A Hemoadsorption Device for the Treatment of SIRS
The overall objective of this project was to develop a hemoperfusion device for the clinical treatment of sepsis and other conditions related to the Systemic Inflammatory Response Syndrome (SIRS). We have completed promising in vitro and in vivo laboratory studies in several models of acute sepsis using a new polymer in a packed bead column device for hemoadsorption. These studies indicate that the polymer efficiently removes cytokines from whole blood, causes significant and beneficial modulation of the inflammatory response and improves survival time in a lethal animal model of sepsis. These data strongly suggest that this treatment may be beneficial to patients with sepsis and related SIRS conditions.
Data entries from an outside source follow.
Definition too_many_rows_message : string :=
  "Too many rows. Maximum allowed: " +:+ pretty MAX_ROWS.

(** None of the operations of the body raises on a data frame, so the
    [except Exception] handler of the source has no counterpart. *)
Definition validate_dataframe (df : DataFrame) : bool * option string :=
  if empty df then (false, Some "The file is empty")
  else if len (columns df) >? MAX_COLUMNS
  then (false, Some too_many_columns_message)
  else if len (rows df) >? MAX_ROWS
  then (false, Some too_many_rows_message)
  else if any (duplicated (columns df))
  then (false, Some "Duplicate column names found")
  else (true, None).

(** ** [infer_and_convert_types] *)

Inductive kind := integer | float | datetime | category | text | error.

(** One entry of [type_info]; a key the entry does not carry is [None]. *)
Record column_info := ColumnInfo {
  type : kind;
  sample_values : option (list value);
  original_type : option string;
  null_count : option Z;
  unique_count : option Z;
  unique_ratio : option Q;
  error_text : option string
}.

(** [pd.to_numeric(s, errors='raise')]: nulls pass, the first element
    that is not a number raises. *)
Fixpoint to_numeric (s : Series value) : result unit :=
  match s with
  | [] => Return ()
  | None :: rest => to_numeric rest
  | Some v :: rest => _ ← to_numeric_elem v; to_numeric rest
  end.

(** [all(float(x).is_integer() for x in xs)]: stops at the first value
    that is not integral, raises if [float] does before that. *)
Fixpoint all_is_integer (xs : list value) : result bool :=
  match xs with
  | [] => Return true
  | x :: rest =>
      f ← py_float x;
      if is_integer f then all_is_integer rest else Return false
  end.

(** The five keys every typed entry carries. *)
Definition typed (k : kind) (sample : list value) (s : Series value)
    (ratio : option Q) : column_info :=
  {| type := k;
     sample_values := Some sample;
     original_type := Some (dtype s);
     null_count := Some (isna_sum s);
     unique_count := Some (nunique s);
     unique_ratio := ratio;
     error_text := None |}.

Definition numeric_inference (sample : list value) (s : Series value)
  : result column_info :=
  _ ← to_numeric s;
  b ← all_is_integer (dropna s);
  Return (typed (if (b : bool) then integer else float) sample s None).

Definition datetime_inference (sample : list value) (s : Series value)
  : result column_info :=
  _ ← to_datetime s;
  Return (typed datetime sample s None).

Definition categorical_inference (sample : list value) (s : Series value)
  : result column_info :=
  ratio ← true_div (len (unique s)) (len s);
  if Qlt_le_dec ratio (1 # 2)
  then Return (typed category sample s (Some (round2 ratio)))
  else Return (typed text sample s (Some (round2 ratio))).

(** The body of the per-column [try], for a column that is a Series. *)
Definition infer_series (s : Series value) : result column_info :=
  let sample := take SAMPLE_SIZE (dropna s) in
  try_except_value_type (numeric_inference sample s)
    (try_except_value_type (datetime_inference sample s)
       (categorical_inference sample s)).

(** The same for [df[column]]: a duplicated label selects a frame, and
    [.tolist()] is not an attribute of a frame. *)
Definition infer_selection (sel : selection) : result column_info :=
  match sel with
  | OneSeries s => infer_series s
  | SubFrame _ =>
      Raise (Exc AttributeError "'DataFrame' object has no attribute 'tolist'")
  end.

Definition error_info (e : exception) : column_info :=
  {| type := error;
     sample_values := None;
     original_type := None;
     null_count := None;
     unique_count := None;
     unique_ratio := None;
     error_text := Some (exc_str e) |}.

(** One iteration of the loop: the per-column [try] with its
    [except Exception as column_error]. *)
Definition classify_column (df : DataFrame) (column : string) : column_info :=
  try_except (infer_selection (getitem df column)) error_info.

(** [d[k] = v] on a dict that keeps insertion order. *)
Fixpoint dict_set {V} (d : list (string * V)) (k : string) (v : V)
  : list (string * V) :=
  match d with
  | [] => [(k, v)]
  | (k', v') :: rest =>
      if decide (k' = k) then (k', v) :: rest
      else (k', v') :: dict_set rest k v
  end.

(** The loop over [df.columns]. *)
Definition infer_loop (df : DataFrame) : list (string * column_info) :=
  foldl (fun (type_info : list (string * column_info)) (column : string) =>
           dict_set type_info column (classify_column df column))
        [] (columns df).

(** The outer [try] re-raises whatever escapes the loop as a
    [ValueError]. *)
Definition infer_and_convert_types (df : DataFrame)
  : result (list (string * column_info)) :=
  try_reraise (Return (infer_loop df))
    (fun e => Exc ValueError ("Failed to infer column types: " +:+ exc_str e)).

End Frame.

Arguments DataFrame value : clear implicits.
Arguments selection value : clear implicits.
Arguments column_info value : clear implicits.

(** [type_info]: the column labels with their entries, in insertion
    order. *)
Abbreviation type_info_dict value :=
  (list (string * column_info value)) (only parsing).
However, before hemoadsorption can be used in clinical trials with critically ill patients, several important tasks must be achieved. The Phase I objectives of this project will determine optimal system characteristics for removal of several representative molecules from whole blood. The ultimate goal of Phase I will be to establish the optimal specifications for the adsorbent polymer, the device containing the polymer, the physical or chemical conditions and clinical parameters so that pilot human clinical trials in patients with SIRS can be designed.